---- DATA SHOWN
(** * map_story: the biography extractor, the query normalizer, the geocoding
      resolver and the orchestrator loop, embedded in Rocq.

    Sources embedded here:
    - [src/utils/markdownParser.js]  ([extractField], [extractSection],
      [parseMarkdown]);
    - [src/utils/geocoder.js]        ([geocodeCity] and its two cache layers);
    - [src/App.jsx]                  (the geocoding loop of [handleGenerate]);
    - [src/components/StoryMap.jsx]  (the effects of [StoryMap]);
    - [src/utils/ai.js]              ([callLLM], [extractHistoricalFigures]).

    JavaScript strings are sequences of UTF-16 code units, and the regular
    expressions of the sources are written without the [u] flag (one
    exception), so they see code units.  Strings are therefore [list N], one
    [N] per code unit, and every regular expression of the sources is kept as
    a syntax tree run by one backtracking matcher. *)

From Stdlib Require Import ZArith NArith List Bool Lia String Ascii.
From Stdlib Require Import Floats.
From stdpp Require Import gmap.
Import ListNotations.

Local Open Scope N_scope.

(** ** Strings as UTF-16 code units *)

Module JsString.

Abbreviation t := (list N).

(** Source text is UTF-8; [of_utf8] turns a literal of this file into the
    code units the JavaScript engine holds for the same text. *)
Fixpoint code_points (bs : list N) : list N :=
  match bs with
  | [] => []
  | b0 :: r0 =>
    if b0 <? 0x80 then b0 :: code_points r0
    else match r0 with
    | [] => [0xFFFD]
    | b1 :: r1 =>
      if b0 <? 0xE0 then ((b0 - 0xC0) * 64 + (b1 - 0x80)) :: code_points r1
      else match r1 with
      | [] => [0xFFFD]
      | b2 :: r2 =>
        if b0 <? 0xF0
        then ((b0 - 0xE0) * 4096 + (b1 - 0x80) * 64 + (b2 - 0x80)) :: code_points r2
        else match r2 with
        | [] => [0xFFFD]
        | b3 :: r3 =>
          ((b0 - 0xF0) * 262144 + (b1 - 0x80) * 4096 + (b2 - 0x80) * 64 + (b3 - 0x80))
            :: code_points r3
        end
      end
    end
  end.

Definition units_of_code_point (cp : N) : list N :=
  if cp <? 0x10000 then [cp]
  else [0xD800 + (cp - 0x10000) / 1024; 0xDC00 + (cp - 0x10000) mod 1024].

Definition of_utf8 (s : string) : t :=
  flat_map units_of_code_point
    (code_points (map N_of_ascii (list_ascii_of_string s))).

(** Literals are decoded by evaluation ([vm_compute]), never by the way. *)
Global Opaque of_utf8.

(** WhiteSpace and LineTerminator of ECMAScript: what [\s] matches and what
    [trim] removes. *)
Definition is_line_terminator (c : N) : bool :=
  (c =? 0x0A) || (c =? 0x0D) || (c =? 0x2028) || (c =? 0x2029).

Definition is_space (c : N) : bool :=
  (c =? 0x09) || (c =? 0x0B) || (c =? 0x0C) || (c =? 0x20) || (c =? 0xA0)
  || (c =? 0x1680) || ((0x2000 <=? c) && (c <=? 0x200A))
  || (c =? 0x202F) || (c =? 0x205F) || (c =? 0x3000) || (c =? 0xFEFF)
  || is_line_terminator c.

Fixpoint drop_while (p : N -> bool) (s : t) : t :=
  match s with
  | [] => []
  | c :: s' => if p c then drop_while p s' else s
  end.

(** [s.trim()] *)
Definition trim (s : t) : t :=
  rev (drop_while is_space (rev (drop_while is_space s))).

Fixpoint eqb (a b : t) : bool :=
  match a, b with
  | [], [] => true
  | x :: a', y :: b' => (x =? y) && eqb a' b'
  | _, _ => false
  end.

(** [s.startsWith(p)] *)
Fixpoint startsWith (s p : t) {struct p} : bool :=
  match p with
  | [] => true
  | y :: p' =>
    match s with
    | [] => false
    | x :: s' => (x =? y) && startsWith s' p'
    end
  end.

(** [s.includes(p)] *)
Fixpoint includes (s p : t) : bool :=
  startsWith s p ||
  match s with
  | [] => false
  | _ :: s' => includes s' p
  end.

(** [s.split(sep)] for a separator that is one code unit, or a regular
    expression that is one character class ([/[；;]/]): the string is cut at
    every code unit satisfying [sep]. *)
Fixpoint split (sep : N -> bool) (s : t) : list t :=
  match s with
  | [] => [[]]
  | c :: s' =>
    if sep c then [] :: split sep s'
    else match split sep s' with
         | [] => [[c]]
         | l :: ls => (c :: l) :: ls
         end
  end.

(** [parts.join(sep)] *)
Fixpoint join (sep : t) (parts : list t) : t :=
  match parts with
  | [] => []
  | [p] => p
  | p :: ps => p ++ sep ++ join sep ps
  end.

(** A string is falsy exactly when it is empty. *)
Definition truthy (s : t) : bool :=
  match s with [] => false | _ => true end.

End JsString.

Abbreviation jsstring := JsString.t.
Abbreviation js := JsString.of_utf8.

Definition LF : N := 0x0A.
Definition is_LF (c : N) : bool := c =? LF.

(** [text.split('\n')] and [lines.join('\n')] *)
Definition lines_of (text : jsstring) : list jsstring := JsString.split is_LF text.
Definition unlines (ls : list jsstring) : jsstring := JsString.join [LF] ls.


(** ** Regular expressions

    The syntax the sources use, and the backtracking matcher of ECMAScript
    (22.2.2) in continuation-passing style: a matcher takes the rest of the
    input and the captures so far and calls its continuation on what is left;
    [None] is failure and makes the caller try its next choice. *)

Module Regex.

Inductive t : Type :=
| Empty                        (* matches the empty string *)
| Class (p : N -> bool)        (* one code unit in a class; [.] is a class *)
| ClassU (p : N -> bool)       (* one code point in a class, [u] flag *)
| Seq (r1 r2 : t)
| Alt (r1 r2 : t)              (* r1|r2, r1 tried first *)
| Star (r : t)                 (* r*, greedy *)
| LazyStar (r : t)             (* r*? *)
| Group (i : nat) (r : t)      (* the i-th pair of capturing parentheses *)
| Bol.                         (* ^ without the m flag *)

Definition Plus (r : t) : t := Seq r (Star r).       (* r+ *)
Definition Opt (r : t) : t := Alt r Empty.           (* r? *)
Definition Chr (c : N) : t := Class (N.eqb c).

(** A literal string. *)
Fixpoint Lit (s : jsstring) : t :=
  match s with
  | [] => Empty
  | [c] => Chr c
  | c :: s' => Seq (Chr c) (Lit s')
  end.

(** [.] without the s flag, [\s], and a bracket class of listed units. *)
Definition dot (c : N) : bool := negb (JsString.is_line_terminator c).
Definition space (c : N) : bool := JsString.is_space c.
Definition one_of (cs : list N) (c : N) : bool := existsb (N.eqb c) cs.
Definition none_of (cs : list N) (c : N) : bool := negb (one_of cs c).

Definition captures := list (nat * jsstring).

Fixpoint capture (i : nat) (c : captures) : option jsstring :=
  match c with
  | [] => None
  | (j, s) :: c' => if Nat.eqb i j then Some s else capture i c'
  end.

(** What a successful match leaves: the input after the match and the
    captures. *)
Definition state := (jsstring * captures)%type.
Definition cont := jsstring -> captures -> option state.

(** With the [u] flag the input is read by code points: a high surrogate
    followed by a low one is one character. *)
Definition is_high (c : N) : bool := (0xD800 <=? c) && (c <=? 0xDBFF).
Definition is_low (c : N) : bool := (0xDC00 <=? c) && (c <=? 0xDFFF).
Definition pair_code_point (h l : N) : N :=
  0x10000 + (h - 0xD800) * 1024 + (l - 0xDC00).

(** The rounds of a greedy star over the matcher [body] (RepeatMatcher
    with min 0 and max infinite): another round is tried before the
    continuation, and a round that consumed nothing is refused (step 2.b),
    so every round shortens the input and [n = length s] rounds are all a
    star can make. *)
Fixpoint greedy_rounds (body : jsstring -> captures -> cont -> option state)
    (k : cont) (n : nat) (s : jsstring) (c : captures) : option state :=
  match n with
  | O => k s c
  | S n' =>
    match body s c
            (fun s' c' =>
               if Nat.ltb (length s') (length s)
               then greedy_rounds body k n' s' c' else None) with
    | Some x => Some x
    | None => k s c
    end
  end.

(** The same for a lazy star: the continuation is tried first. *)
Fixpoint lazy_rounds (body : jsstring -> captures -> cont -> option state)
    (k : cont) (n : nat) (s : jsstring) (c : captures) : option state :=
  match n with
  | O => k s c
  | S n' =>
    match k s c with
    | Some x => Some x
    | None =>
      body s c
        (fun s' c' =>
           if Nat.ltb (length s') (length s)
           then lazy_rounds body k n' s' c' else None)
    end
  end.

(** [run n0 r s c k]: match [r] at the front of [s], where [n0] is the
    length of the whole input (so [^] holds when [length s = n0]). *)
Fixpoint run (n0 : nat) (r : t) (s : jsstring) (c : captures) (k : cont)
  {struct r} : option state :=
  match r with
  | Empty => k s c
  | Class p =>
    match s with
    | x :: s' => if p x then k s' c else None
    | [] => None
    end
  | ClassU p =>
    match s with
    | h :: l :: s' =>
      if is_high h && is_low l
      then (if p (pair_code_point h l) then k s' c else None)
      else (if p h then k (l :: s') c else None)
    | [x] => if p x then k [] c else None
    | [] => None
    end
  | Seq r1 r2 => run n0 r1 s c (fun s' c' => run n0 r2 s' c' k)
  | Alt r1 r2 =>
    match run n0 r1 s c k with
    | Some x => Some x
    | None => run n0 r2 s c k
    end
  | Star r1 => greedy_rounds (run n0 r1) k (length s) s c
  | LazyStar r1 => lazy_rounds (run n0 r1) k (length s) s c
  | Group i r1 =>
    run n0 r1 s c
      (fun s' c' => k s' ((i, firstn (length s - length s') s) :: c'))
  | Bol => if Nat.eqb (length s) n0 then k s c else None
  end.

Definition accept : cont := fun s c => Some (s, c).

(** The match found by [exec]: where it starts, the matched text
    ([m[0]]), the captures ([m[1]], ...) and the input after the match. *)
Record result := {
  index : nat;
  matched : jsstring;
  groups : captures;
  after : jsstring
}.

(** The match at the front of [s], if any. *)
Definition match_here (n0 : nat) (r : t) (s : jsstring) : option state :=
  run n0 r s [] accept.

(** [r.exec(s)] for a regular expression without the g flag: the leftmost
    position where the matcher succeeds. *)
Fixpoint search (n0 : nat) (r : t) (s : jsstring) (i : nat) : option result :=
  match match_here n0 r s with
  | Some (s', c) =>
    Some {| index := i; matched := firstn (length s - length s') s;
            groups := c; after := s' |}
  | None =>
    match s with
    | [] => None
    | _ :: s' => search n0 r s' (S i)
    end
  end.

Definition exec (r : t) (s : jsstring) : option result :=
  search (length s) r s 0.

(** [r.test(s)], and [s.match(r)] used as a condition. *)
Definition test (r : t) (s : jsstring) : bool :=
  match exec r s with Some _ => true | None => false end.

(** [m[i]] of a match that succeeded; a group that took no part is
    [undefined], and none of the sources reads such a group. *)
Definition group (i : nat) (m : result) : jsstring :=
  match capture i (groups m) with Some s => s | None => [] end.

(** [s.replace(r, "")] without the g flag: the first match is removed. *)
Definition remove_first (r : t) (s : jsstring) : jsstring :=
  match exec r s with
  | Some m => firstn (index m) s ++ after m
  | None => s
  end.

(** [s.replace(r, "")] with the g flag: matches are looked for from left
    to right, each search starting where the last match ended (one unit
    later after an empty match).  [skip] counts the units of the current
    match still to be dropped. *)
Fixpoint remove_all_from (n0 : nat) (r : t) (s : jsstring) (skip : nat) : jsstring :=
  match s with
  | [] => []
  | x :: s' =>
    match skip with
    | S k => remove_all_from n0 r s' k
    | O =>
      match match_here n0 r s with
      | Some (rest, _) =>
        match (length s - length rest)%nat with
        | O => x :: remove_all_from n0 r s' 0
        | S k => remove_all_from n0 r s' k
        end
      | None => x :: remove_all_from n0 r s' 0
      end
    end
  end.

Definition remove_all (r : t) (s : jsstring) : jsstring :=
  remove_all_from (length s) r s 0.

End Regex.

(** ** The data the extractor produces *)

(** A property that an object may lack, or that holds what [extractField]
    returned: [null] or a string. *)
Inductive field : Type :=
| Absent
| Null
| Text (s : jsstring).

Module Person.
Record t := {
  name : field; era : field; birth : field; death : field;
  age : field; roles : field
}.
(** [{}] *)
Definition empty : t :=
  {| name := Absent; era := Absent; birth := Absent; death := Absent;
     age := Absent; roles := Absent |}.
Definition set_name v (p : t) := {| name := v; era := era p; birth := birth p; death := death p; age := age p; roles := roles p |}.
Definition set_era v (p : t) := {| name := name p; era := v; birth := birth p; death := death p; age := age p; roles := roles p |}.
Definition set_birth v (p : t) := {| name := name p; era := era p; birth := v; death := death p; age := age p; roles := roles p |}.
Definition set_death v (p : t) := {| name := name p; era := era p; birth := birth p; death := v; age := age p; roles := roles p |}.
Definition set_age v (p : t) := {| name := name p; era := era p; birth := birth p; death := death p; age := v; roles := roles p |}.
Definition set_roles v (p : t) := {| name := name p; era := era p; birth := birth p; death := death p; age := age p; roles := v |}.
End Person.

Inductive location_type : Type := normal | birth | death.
--------
BRIEF ▸ Work out how many lines in the material above hold the word "Module"; answer with the number only.

OUTPUT OF THE EXERCISE ▸ 3